The era of scalable quantum computing is upon us. With recent, exciting, advances in quantum computing architectures, quantum error-correction and quantum fault-tolerance, we are making rapid progress towards a world where there are scalable quantum computers that can solve classically intractable problems (a world of ``quantum supremacy'' or more modestly, ``quantum advantage''). A world where large-scale quantum computers exist is deeply consequential to the very possibility of a secure and trustworthy cyberspace, largely due to the groundbreaking work of Shor who showed how to factor and compute discrete logarithms in quantum polynomial time, thereby breaking public-key cryptosystems that form the foundations of secure communication today. The focus of our research is to investigate the foundations of cryptography in this quantum world.

We consider three possible worlds where large-scale quantum computers exist: In PostQuant, our adversaries may have scalable quantum computers that help them break cryptosystems.
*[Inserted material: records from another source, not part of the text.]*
(** The discipline of the loop, read off a trace. A state is the set
    [seen_comment_ids] together with the comments that the last fetch
    returned and that are still due. A fetch is made with the current
    set, when nothing is due, and returns comments whose ids are not in
    the set; an addition to the set is for the next comment due. *)
Inductive follows :
  gset string * list comment -> list event -> gset string * list comment -> Prop :=
| follows_nil st :
    follows st [] st
| follows_add seen c due t st :
    follows ({[comment_id c]} ∪ seen, due) t st ->
    follows (seen, c :: due) (SeenAdd (comment_id c) :: t) st
| follows_fetch seen new t st :
    (forall c, c ∈ new -> comment_id c ∉ seen) ->
    follows (seen, new) t st ->
    follows (seen, []) (GetNewComments seen (Ok new) :: t) st
| follows_fetch_raise seen e t st :
    follows (seen, []) t st ->
    follows (seen, []) (GetNewComments seen (Raise e) :: t) st
| follows_quiet st0 e t st :
    quiet e -> follows st0 t st -> follows st0 (e :: t) st.

Lemma follows_app st0 t st1 t' st2 :
  follows st0 t st1 -> follows st1 t' st2 -> follows st0 (t ++ t') st2.
Proof.
  induction 1; intros H'; cbn [app]; try (econstructor; eauto; fail). exact H'.
Qed.


Lemma follows_grows st0 t st1 : follows st0 t st1 -> st0.1 ⊆ st1.1.
Proof. induction 1; cbn in *; set_solver. Qed.


Lemma follows_fetch_inv st0 s r t st1 :
  follows st0 (GetNewComments s r :: t) st1 ->
  st0 = (s, []) /\
  match r with
  | Ok new => (forall c, c ∈ new -> comment_id c ∉ s) /\ follows (s, new) t st1
  | Raise _ => follows (s, []) t st1
  end.
Proof.
  intros H. inversion H; subst; [now split | now split |].
  match goal with Hq : quiet _ |- _ => now destruct Hq end.
Qed.



Lemma follows_all_quiet st (t : list event) : Forall quiet t -> follows st t st.
Proof. induction 1; [constructor | now apply follows_quiet]. Qed.

(** A piece of program that leaves [seen_comment_ids] alone. *)
Definition silent {A} (m : M A) : Prop :=
  forall seen, Forall quiet (trace_of (m seen)) /\ seen_of (m seen) = seen.

Lemma silent_ret {A} (a : A) : silent (mret a).
Proof. intros seen. split; [constructor | reflexivity]. Qed.

Lemma silent_of_result {A} (r : result A) : silent (of_result r).
Proof. intros seen. destruct r; (split; [constructor | reflexivity]). Qed.

Lemma silent_emit (e : event) : quiet e -> silent (emit e).
Proof. intros H seen. split; [now repeat constructor | reflexivity]. Qed.

Lemma silent_call {A} (e : event) (answer : result A) : quiet e -> silent (call e answer).
Proof.
  intros H seen. rewrite call_unfold. split; [now repeat constructor | reflexivity].
Qed.

Lemma silent_bind {A B} (m : M A) (f : A -> M B) :
  silent m -> (forall a, silent (f a)) -> silent (m ≫= f).
Proof.
  intros Hm Hf seen. rewrite bind_unfold. destruct (Hm seen) as [Ht Hs].
  destruct (m seen) as [[t seen'] [a|e|]]; cbn in *; subst seen'; try now split.
  destruct (Hf a seen) as [Ht' Hs']. destruct (f a seen) as [[t' seen''] o]. cbn in *.
  split; [now apply Forall_app | exact Hs'].
Qed.

Ltac silent_seq :=
  repeat lazymatch goal with
         | |- silent (_ ≫= _) => apply silent_bind; [|intros ?]
         end.

Lemma send_vibration_silent (io : pulse_io) (x : float) : silent (send_vibration io x).
Proof.
  unfold send_vibration, print. destruct (client_devices io) as [|d ?].
  - now apply silent_emit.
  - destruct (actuators d) as [|a ?]; [now apply silent_emit|].
    silent_seq; first [now apply silent_call | now apply silent_emit].
Qed.

(** Handling a comment adds its id first; nothing else touches the set. *)
Lemma handle_comment_trace (cfg : config) (sub : submission) (io : pulse_io)
    (c : comment) (seen : gset string) :
  exists t, trace_of (handle_comment cfg sub io c seen) = SeenAdd (comment_id c) :: t /\
    Forall quiet t /\
    seen_of (handle_comment cfg sub io c seen) = {[comment_id c]} ∪ seen.
Proof.
  unfold handle_comment. rewrite bind_unfold.
  change (seen_add (comment_id c) seen)
    with ([SeenAdd (comment_id c)], {[comment_id c]} ∪ seen, Done tt).
  cbv beta iota.
  match goal with |- context [?rest ({[comment_id c]} ∪ seen)] =>
    assert (Hs : silent rest) end.
  { unfold print. silent_seq;
      try first [ now apply silent_emit | apply silent_of_result
                | apply send_vibration_silent ].
    destruct (any_keyword cfg _); [now apply silent_emit | apply silent_ret]. }
  destruct (Hs ({[comment_id c]} ∪ seen)) as [Hq Hseen].
  match goal with |- context [?rest ({[comment_id c]} ∪ seen)] =>
    destruct (rest ({[comment_id c]} ∪ seen)) as [[t seen'] o] end.
  cbn in *. now exists t.
Qed.

(** The loop over the new comments works the due comments off, in
    order; when it ends normally none is left. *)
Lemma for_comments_follows (cfg : config) (sub : submission) (pulses : nat -> pulse_io)
    (new_comments : list comment) : forall (k : nat) (seen : gset string),
  exists due,
    follows (seen, new_comments)
      (trace_of (for_comments cfg sub pulses k new_comments seen))
      (seen_of (for_comments cfg sub pulses k new_comments seen), due) /\
    (forall u, outcome_of (for_comments cfg sub pulses k new_comments seen) = Done u ->
       due = []).
Proof.
  induction new_comments as [|c rest IH]; intros k seen; cbn [for_comments].
  - exists []. split; [constructor | reflexivity].
  - rewrite bind_unfold.
    destruct (handle_comment_trace cfg sub (pulses k) c seen) as (t & Ht & Hq & Hs).
    destruct (handle_comment cfg sub (pulses k) c seen) as [[t0 seen0] o0].
    cbn in Ht, Hs. subst t0 seen0.
    destruct o0 as [[]|e|].
    + destruct (IH (S k) ({[comment_id c]} ∪ seen)) as (due & Hf & Hd).
      destruct (for_comments cfg sub pulses (S k) rest _) as [[t1 seen1] o1].
      cbn in *. exists due. split; [|exact Hd].
      apply follows_add. apply follows_app with (st1 := ({[comment_id c]} ∪ seen, rest));
        [now apply follows_all_quiet | exact Hf].
    + exists rest. cbn. split; [|discriminate].
      apply follows_add. now apply follows_all_quiet.
    + exists rest. cbn. split; [|discriminate].
      apply follows_add. now apply follows_all_quiet.
Qed.

Lemma filter_unseen (seen : gset string) (cs : list comment) (c : comment) :
  c ∈ filter (fun comment => comment_id comment ∉ seen) cs -> comment_id c ∉ seen.
Proof. intros H. now apply list_elem_of_filter in H as [H _]. Qed.

(** A turn starts with nothing due and, when it ends normally, leaves
    nothing due. *)
Lemma cycle_follows (cfg : config) (io : cycle_io) (seen : gset string) :
  exists due,
    follows (seen, []) (trace_of (cycle cfg io seen)) (seen_of (cycle cfg io seen), due) /\
    (forall u, outcome_of (cycle cfg io seen) = Done u -> due = []).
Proof.
  unfold cycle. rewrite bind_unfold. cbn [get_seen]. cbv beta iota.
  rewrite bind_unfold, call_unfold. unfold get_new_comments.
  destruct (fetch io) as [sub|e]; cbn [mbind result_bind fmap result_fmap snd].
  - rewrite bind_unfold.
    destruct (for_comments_follows cfg sub (pulses io)
                (filter (fun comment => comment_id comment ∉ seen) (comments sub)) 0 seen)
      as (due & Hf & Hd).
    destruct (for_comments cfg sub (pulses io) 0 _ seen) as [[t1 seen1] o1].
    cbn in Hf, Hd. destruct o1 as [[]|e|].
    + rewrite call_unfold. specialize (Hd tt eq_refl). subst due.
      exists []. cbn. split; [|reflexivity].
      apply follows_fetch; [apply filter_unseen|].
      apply follows_app with (st1 := (seen1, [])); [exact Hf|].
      apply follows_quiet; [exact I | constructor].
    + exists due. cbn. split; [|discriminate].
      apply follows_fetch; [apply filter_unseen | exact Hf].
    + exists due. cbn. split; [|discriminate].
      apply follows_fetch; [apply filter_unseen | exact Hf].
  - exists []. cbn. split; [|discriminate].
    apply follows_fetch_raise. constructor.
Qed.












Definition knot_comment : comment :=
  {| comment_id := "k9"; comment_author := Some "bob"; comment_body := "what a KNOT" |}.

(** Two turns over a thread that keeps listing its first comment: the
    second fetch is made with that comment's id and returns only the
    new one. *)
Example second_turn_skips_seen_comment :
  trace_of (monitor default_config
              [turn 10 [plain_comment]; turn 10 [plain_comment; knot_comment]] ∅) =
  [GetNewComments ∅ (Ok [plain_comment]);
   SeenAdd "c1"; Printed (NewComment (Some "ann") "first");
   CalculateIntensity 10 1; Printed (PostScore 10 0.28);
   Command 0 0.28; Printed (SentVibration 0.28 2); Sleep 2; Command 0 0; Sleep 1;
   GetNewComments {["c1"]} (Ok [knot_comment]);
   SeenAdd "k9"; Printed (NewComment (Some "bob") "what a KNOT");
   Printed (KeywordDetected 1.5);
   CalculateIntensity 10 1.5; Printed (PostScore 10 0.42000000000000004);
   Command 0 0.42000000000000004; Printed (SentVibration 0.42000000000000004 2);
   Sleep 2; Command 0 0; Sleep 1].
Proof. reflexivity. Qed.

Definition two_turns : world :=
  calm_world [turn 10 [plain_comment]; turn 10 [plain_comment; knot_comment]].


End Deduplication.

(** * Binary64 arithmetic

    What the intensity function computes rests on the rounding of the
    float operations. [SpecFloat] defines them on mantissas and
    exponents; this part relates them to the real numbers they stand
    for: each operation returns the exact result rounded to nearest,
    ties to even, and that rounding is monotone. *)

Module Binary64.

Local Open Scope Z_scope.

(** ** Powers of two with integer exponents *)

Definition bpow (e : Z) : R := powerRZ 2 e.

Lemma bpow_gt_0 (e : Z) : (0 < bpow e)%R.
Proof. apply powerRZ_lt. lra. Qed.

Lemma bpow_add (a b : Z) : bpow (a + b) = (bpow a * bpow b)%R.
Proof. apply powerRZ_add. lra. Qed.

Lemma bpow_0 : bpow 0 = 1%R.
Proof. reflexivity. Qed.

Lemma bpow_1 : bpow 1 = 2%R.
Proof. exact (powerRZ_1 2). Qed.

Lemma bpow_succ (e : Z) : bpow (e + 1) = (2 * bpow e)%R.
Proof. rewrite bpow_add, bpow_1. lra. Qed.

Lemma bpow_IZR (n : Z) : 0 <= n -> bpow n = IZR (2 ^ n).
Proof.
  intros Hn. destruct n as [|p|p]; [reflexivity| |lia].
  unfold bpow. cbn [powerRZ]. rewrite pow_IZR. now rewrite positive_nat_Z.
Qed.

Lemma bpow_ge_1 (n : Z) : 0 <= n -> (1 <= bpow n)%R.
Proof.
  intros Hn. rewrite bpow_IZR by exact Hn. apply IZR_le.
  pose proof (Z.pow_pos_nonneg 2 n). lia.
Qed.

Lemma bpow_le (a b : Z) : a <= b -> (bpow a <= bpow b)%R.
Proof.
  intros H. replace b with (a + (b - a)) by lia. rewrite bpow_add.
  pose proof (bpow_gt_0 a). pose proof (bpow_ge_1 (b - a) ltac:(lia)). nra.
Qed.

Lemma bpow_lt (a b : Z) : a < b -> (bpow a < bpow b)%R.
Proof.
  intros H. apply Rlt_le_trans with (bpow (a + 1)).
  - rewrite bpow_succ. pose proof (bpow_gt_0 a). lra.
  - apply bpow_le. lia.
Qed.

(** ** The value of a mantissa and an exponent *)

Definition F2R (m e : Z) : R := (IZR m * bpow e)%R.

Lemma F2R_0 (e : Z) : F2R 0 e = 0%R.
Proof. unfold F2R. lra. Qed.

Lemma F2R_le (m n e : Z) : m <= n -> (F2R m e <= F2R n e)%R.
Proof.
  intros H. unfold F2R. apply IZR_le in H. pose proof (bpow_gt_0 e). nra.
Qed.

Lemma F2R_lt (m n e : Z) : m < n -> (F2R m e < F2R n e)%R.
Proof.
  intros H. unfold F2R. apply IZR_lt in H. pose proof (bpow_gt_0 e). nra.
Qed.

Lemma F2R_lt_inv (m n e : Z) : (F2R m e < F2R n e)%R -> m < n.
Proof.
  intros H. destruct (Z_lt_le_dec m n) as [|Hle]; [assumption|].
  apply (F2R_le _ _ e) in Hle. lra.
Qed.

Lemma F2R_le_inv (m n e : Z) : (F2R m e <= F2R n e)%R -> m <= n.
Proof.
  intros H. destruct (Z_le_gt_dec m n) as [|Hgt]; [assumption|].
  apply Z.gt_lt, (F2R_lt _ _ e) in Hgt. lra.
Qed.

Lemma F2R_succ (m e : Z) : F2R (m + 1) e = (F2R m e + bpow e)%R.
Proof. unfold F2R. rewrite plus_IZR. lra. Qed.

(** Moving the exponent: [m * 2^k] at [e] is [m] at [e + k]. *)
Lemma F2R_shift (m e k : Z) : 0 <= k -> F2R (m * 2 ^ k) e = F2R m (e + k).
Proof.
  intros Hk. unfold F2R. rewrite mult_IZR, bpow_add, <- (bpow_IZR k) by exact Hk. lra.
Qed.

Lemma F2R_pow (n e : Z) : 0 <= n -> F2R (2 ^ n) e = bpow (n + e).
Proof. intros Hn. unfold F2R. now rewrite bpow_add, (bpow_IZR n) by exact Hn. Qed.

(** ** Number of binary digits *)

Lemma digits2_pos_bounds (p : positive) :
  2 ^ (Zpos (digits2_pos p) - 1) <= Zpos p < 2 ^ Zpos (digits2_pos p).
Proof.
  induction p as [p IH|p IH|]; cbn [digits2_pos]; [| |cbn; lia];
    rewrite Pos2Z.inj_succ;
    replace (Z.succ (Zpos (digits2_pos p)) - 1) with (Z.succ (Zpos (digits2_pos p) - 1))
      by lia;
    rewrite !Z.pow_succ_r by lia; lia.
Qed.

Lemma Zdigits2_pos (m : Z) : 0 < m -> 0 < Zdigits2 m.
Proof. destruct m; cbn; lia. Qed.

Lemma Zdigits2_nonneg (m : Z) : 0 <= m -> 0 <= Zdigits2 m.
Proof. destruct m; cbn; lia. Qed.

Lemma Zdigits2_bounds (m : Z) :
  0 < m -> 2 ^ (Zdigits2 m - 1) <= m < 2 ^ Zdigits2 m.
Proof. destruct m as [|p|p]; try lia. intros _. apply digits2_pos_bounds. Qed.

Lemma Zdigits2_unique (m d : Z) : 2 ^ (d - 1) <= m < 2 ^ d -> 0 < m -> Zdigits2 m = d.
Proof.
  intros [Hlo Hhi] Hm. destruct (Zdigits2_bounds m Hm) as [Hlo' Hhi'].
  pose proof (Zdigits2_pos m Hm) as Hd.
  assert (Hd' : 0 < d).
  { destruct (Z_lt_le_dec 0 d) as [|Hle]; [assumption|].
    destruct (Z.eq_dec d 0) as [->|Hne]; [cbn in Hhi; lia|].
    rewrite (Z.pow_neg_r 2 d) in Hhi by lia. lia. }
  destruct (Z.lt_trichotomy (Zdigits2 m) d) as [Hlt|[Heq|Hgt]]; [|exact Heq|].
  - pose proof (Z.pow_le_mono_r 2 (Zdigits2 m) (d - 1) ltac:(lia) ltac:(lia)). lia.
  - pose proof (Z.pow_le_mono_r 2 d (Zdigits2 m - 1) ltac:(lia) ltac:(lia)). lia.
Qed.

Lemma Zdigits2_le (m n : Z) : 0 < m -> m <= n -> Zdigits2 m <= Zdigits2 n.
Proof.
  intros Hm Hmn. destruct (Zdigits2_bounds m Hm) as [Hlo _].
  destruct (Zdigits2_bounds n ltac:(lia)) as [_ Hhi].
  destruct (Z_le_gt_dec (Zdigits2 m) (Zdigits2 n)) as [|Hgt]; [assumption|].
  pose proof (Zdigits2_nonneg n ltac:(lia)).
  pose proof (Z.pow_le_mono_r 2 (Zdigits2 n) (Zdigits2 m - 1) ltac:(lia) ltac:(lia)). lia.
Qed.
In MiniQuant, large organizations such as Google, IBM and Microsoft have scalable quantum computing capabilities that users can ``rent'' them, much like the cloud computing architectures of today. In Omniquant, users have at their disposal commodity quantum computing machines perform interesting, classically infeasible, computations.

We develop cryptographic algorithms that cater to all these worlds. In PostQuant, we explore improved quantum algorithms as well as methods of achieving security despite the existence of such powerful adversaries. We study and diversify cryptographic assumptions, constructions and proof techniques that deliver post-quantum security. In MiniQuant, we develop techniques to protect the privacy and integrity of computations by designing blind and verifiable delegated computation protocols. In OmniQuant, we come up with novel instantiations of quantum cryptographic protocols such as quantum money schemes, as well as entirely new capabilities such as quantum program obfuscation and quantum one-time programs.